Fri Dec 19 19:21:05 AEDT 2025

On 19/12/25 11:43, David Hildenbrand (Red Hat) wrote:
> On 12/18/25 14:06, Sourabh Jain wrote:
>>
>>
>> On 18/12/25 17:32, David Hildenbrand (Red Hat) wrote:
>>> On 12/18/25 12:41, Sourabh Jain wrote:
>>>> Skip processing hugepage kernel arguments (hugepagesz, hugepages, and
>>>> default_hugepagesz) when hugepages are not supported by the
>>>> architecture.
>>>>
>>>> Some architectures may need to disable hugepages based on conditions
>>>> discovered during kernel boot. The hugepages_supported() helper allows
>>>> architecture code to advertise whether hugepages are supported.
>>>>
>>>> Currently, normal hugepage allocation is guarded by
>>>> hugepages_supported(), but gigantic hugepages are allocated regardless
>>>> of this check. This causes problems on powerpc for fadump (firmware-
>>>> assisted dump).
>>>>
>>>> In the fadump (firmware-assisted dump) scenario, a production kernel
>>>> crash causes the system to boot into a special kernel whose sole
>>>> purpose is to collect the memory dump and reboot.

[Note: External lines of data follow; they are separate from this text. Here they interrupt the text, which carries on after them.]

Lemma find_printed :
  find_char point (printed neg w r) = if r =? 0 then None else Some (Nat.b2n neg + length (digits 18 w []))%nat.
Proof.
  assert (find_char point (digits 18 w [] ++ fraction) = if r =? 0 then None else Some (length (digits 18 w []))) as H.
  { rewrite find_after_digits by (apply digits_all; [done|constructor]). destruct (r =? 0); [done|]. simpl. f_equal. lia. }
  unfold printed. destruct neg; simpl; rewrite H; by destruct (r =? 0).
Qed.

(** The characters in front of the point are read as the whole units. *)
Lemma lhs_printed : ∃ c l,
  substr (printed neg w r) (Nat.b2n neg) (find_char point (printed neg w r)) = c :: l ∧ stoll (c :: l) = Ok w.
Proof.
  rewrite find_printed. pose proof w_bound. pose proof scaled_bounds.
  assert (all_digits (digits 18 w [])) as Hall by (apply digits_all; [done|constructor]).
  pose proof (digits_nonempty 18 w [] w_bound Hw) as Hne.
  assert (∃ s, substr (printed neg w r) (Nat.b2n neg) (if r =? 0 then None else Some (Nat.b2n neg + length (digits 18 w []))%nat) =
    digits 18 w [] ++ s ∧ (s = [] ∨ ∃ s', s = point :: s')) as (s & -> & Hs).
  { unfold printed. destruct (r =? 0); [exists []; split; [destruct neg; by rewrite ?app_nil_r|by left]|].
    exists (take (Nat.b2n neg) (point :: padded p r [])). split; [|destruct neg; simpl; eauto].
    unfold substr. destruct neg; cbn [Nat.b2n app drop Nat.add]; [|by rewrite drop_0, take_app_length, app_nil_r].
    rewrite drop_0, take_app_ge by lia. by replace (S (length (digits 18 w [])) - length (digits 18 w []))%nat with 1%nat by lia. }
  destruct (digits 18 w [] ++ s) as [|c l] eqn:E; [by destruct (digits 18 w [])|]. exists c, l. split; [done|]. rewrite <- E.
  apply stoll_digits; [done..| |unfold INT64_MAX, GRAPHENE_MAX_SHARE_SUPPLY in *; nia].
  rewrite <- digits_app, parse_digits_of by (split; [done|apply w_bound]). by destruct Hs as [->|[? ->]].
Qed.

Lemma rhs_printed : r ≠ 0 → substr (printed neg w r) (S (Nat.b2n neg + length (digits 18 w []))) None = padded p r [].
Proof.
  intros Hr0. unfold printed. rewrite (proj2 (Z.eqb_neq _ _) Hr0). unfold substr.
  destruct neg; cbn [Nat.b2n app Nat.add drop]; rewrite drop_app_ge by lia.
  - by replace (S (length (digits 18 w [])) - length (digits 18 w []))%nat with 1%nat by lia.
  - by replace (S (length (digits 18 w [])) - length (digits 18 w []))%nat with 1%nat by lia.
Qed.

Lemma from_printed : amount_from_string precision (printed neg w r) = Ok (if neg then - (w * scaled + r) else w * scaled + r).
Proof.
  pose proof scaled_bounds. unfold GRAPHENE_MAX_SHARE_SUPPLY in Hmax. unfold amount_from_string. rewrite scan_printed. cbn [mbind result_bind].
  rewrite scaled_eq. cbn [mbind result_bind]. cbv zeta. destruct lhs_printed as (c & l & -> & ->). cbn [mbind result_bind].
  rewrite share_mul_ok; [|unfold is_share, INT64_MIN, INT64_MAX; nia..]. cbn [mbind result_bind].
  rewrite share_add_ok; [|unfold is_share, INT64_MIN, INT64_MAX; nia..]. cbn [mbind result_bind]. rewrite Z.add_0_l.
  rewrite find_printed. destruct (Z.eqb_spec r 0) as [Er|Hr0].
  { cbn [negb mbind result_bind]. rewrite Er in *. rewrite (proj2 (Z.leb_le _ _)) by (unfold GRAPHENE_MAX_SHARE_SUPPLY; lia). cbn.
    rewrite !Z.add_0_r. destruct neg; [|done]. rewrite share_mul_ok; [f_equal; lia|unfold is_share, INT64_MIN, INT64_MAX; nia..]. }
  cbn [negb default id]. rewrite rhs_printed by done.
  pose proof (to_string_scaled 0 ltac:(lia)) as Hts. rewrite Z.add_0_r in Hts. rewrite Hts. cbn [drop].
  rewrite drop_0, !padded_length. rewrite bool_decide_true by lia. cbn [FC_ASSERT mbind result_bind]. rewrite Nat.sub_diag. cbn [replicate].
  assert (padded p r [] ≠ []) as Hne.
  { intros E. pose proof (padded_length p r []) as Hl. rewrite E in Hl. simpl in Hl.
    assert (p = 0%nat) as Ep by lia. rewrite Ep in Hr. simpl in Hr. lia. }
  assert (stoll (padded p r [] ++ []) = Ok r) as Hst.
  { apply stoll_digits; [apply padded_all; constructor|done| |unfold INT64_MAX; lia].
    rewrite app_nil_r, parse_padded by done. simpl. lia. }
  destruct (padded p r [] ++ []) as [|c' l'] eqn:E; [by destruct (padded p r [])|]. rewrite Hst. cbn [mbind result_bind].
  rewrite share_add_ok; [|unfold is_share, INT64_MIN, INT64_MAX; nia..]. cbn [mbind result_bind].
  rewrite (proj2 (Z.leb_le _ _)) by (unfold GRAPHENE_MAX_SHARE_SUPPLY; lia). cbn.
  destruct neg; [|done]. rewrite share_mul_ok; [f_equal; lia|unfold is_share, INT64_MIN, INT64_MAX; nia..].
Qed.
End parse.
End roundtrip.

(** C35: reading what was written gives the amount back: for every precision the protocol has a table for, the
    text [amount_to_string] produces for an amount up to the maximum supply, positive or negative, is read by
    [amount_from_string] as the same amount. *)
Theorem amount_string_roundtrip precision v :
  0 ≤ precision < 19 → - GRAPHENE_MAX_SHARE_SUPPLY ≤ v ≤ GRAPHENE_MAX_SHARE_SUPPLY →
  (s ← amount_to_string precision v; amount_from_string precision s) = Ok v.
Proof.
  intros Hp Hv. pose proof (scaled_bounds precision Hp). rewrite amount_to_string_printed by done. cbn [mbind result_bind].
  pose proof (Z.mod_pos_bound (Z.abs v) (10 ^ Z.of_nat (Z.to_nat precision)) ltac:(lia)).
  pose proof (Z.div_mod (Z.abs v) (10 ^ Z.of_nat (Z.to_nat precision)) ltac:(lia)).
  assert (0 ≤ Z.abs v / 10 ^ Z.of_nat (Z.to_nat precision)) by (apply Z.div_pos; lia).
  rewrite from_printed by (done || lia). f_equal. destruct (Z.ltb_spec v 0); lia.
Qed.

Lemma amount_string_roundtrip_witness : (s ← amount_to_string 5 (-1234567); amount_from_string 5 s) = Ok (-1234567).
Proof. apply amount_string_roundtrip; done. Defined.

(** A minus sign is accepted in any place: the text "1-2000000000000000" is read as an amount above the maximum
    supply, which the check before the sign is applied does not see; and "-.5" is refused where ".5" is not. *)
Theorem misplaced_minus_accepted :
  amount_from_string 0 (String.list_ascii_of_string "1-2000000000000000") = Ok (2 * GRAPHENE_MAX_SHARE_SUPPLY) ∧
  amount_from_string 2 (String.list_ascii_of_string ".5") = Ok 50 ∧
  amount_from_string 2 (String.list_ascii_of_string "-.5") = Err (fc_throw "std::invalid_argument").
Proof. vm_compute. done. Qed.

Features such as
>>>> hugepages are not required in this environment and should be
>>>> disabled.
>>>>
>>>> For example, fadump kernel booting with the kernel arguments
>>>> default_hugepagesz=1GB hugepagesz=1GB hugepages=200 prints the
>>>> following logs:
>>>>
>>>> HugeTLB: allocating 200 of page size 1.00 GiB failed.  Only allocated
>>>> 58 hugepages.
>>>> HugeTLB support is disabled!
>>>> HugeTLB: huge pages not supported, ignoring associated command-line
>>>> parameters
>>>> hugetlbfs: disabling because there are no supported hugepage sizes
>>>>
>>>> Even though the logs say that hugetlb support is disabled, gigantic
>>>> hugepages are still getting allocated, which causes the fadump kernel
>>>> to run out of memory during boot.
>>>
>>> Yeah, that's suboptimal.
>>>
>>>>
>>>> To fix this, the gigantic hugepage allocation should come under
>>>> hugepages_supported().
>>>>
>>>> To bring gigantic hugepage allocation under hugepages_supported(), two
>>>> approaches were previously proposed:
>>>> [1] Check hugepages_supported() in the generic code before allocating
>>>> gigantic hugepages.
>>>> [2] Make arch_hugetlb_valid_size() return false for all hugetlb sizes.
>>>>
>>>> Approach [2] has two minor issues:
>>>> 1. It prints misleading logs about invalid hugepage sizes
>>>> 2. The kernel still processes hugepage kernel arguments unnecessarily
>>>>
>>>> To control gigantic hugepage allocation, it is proposed to skip
>>>> processing the hugepage kernel arguments (hugepagesz, hugepages, and
>>>> default_hugepagesz) when hugepages_support() returns false.
>>>
>>> You could briefly mention the new output here, so one has a
>>> before-after comparison.
>>
>> Here is the fadump kernel boot logs after this patch applied:
>> kernel command had: default_hugepagesz=1GB hugepagesz=1GB hugepages=200
>>
>> HugeTLB: hugepages unsupported, ignoring default_hugepagesz=1GB cmdline
>> HugeTLB: hugepages unsupported, ignoring hugepagesz=1GB cmdline
>> HugeTLB: hugepages unsupported, ignoring hugepages=200 cmdline
>> HugeTLB support is disabled!
>> hugetlbfs: disabling because there are no supported hugepage sizes
>>
>> I will wait for a day or two before sending v2 with the above logs
>> included in
>> the commit message.
>>
>>>
>>> Curious, should we at least add a Fixes: tag? Allocating memory when
>>> it's completely unusable sounds wrong.
>>
>> Not sure which commit I should use for Fixes. This issue has
>> been present for a long time, possibly since the beginning.
>
> I don't know the full history, but I would assume that support for 
> gigantic pages was added later?
>
> It would be great if you could dig a bit so we could add a Fixes:.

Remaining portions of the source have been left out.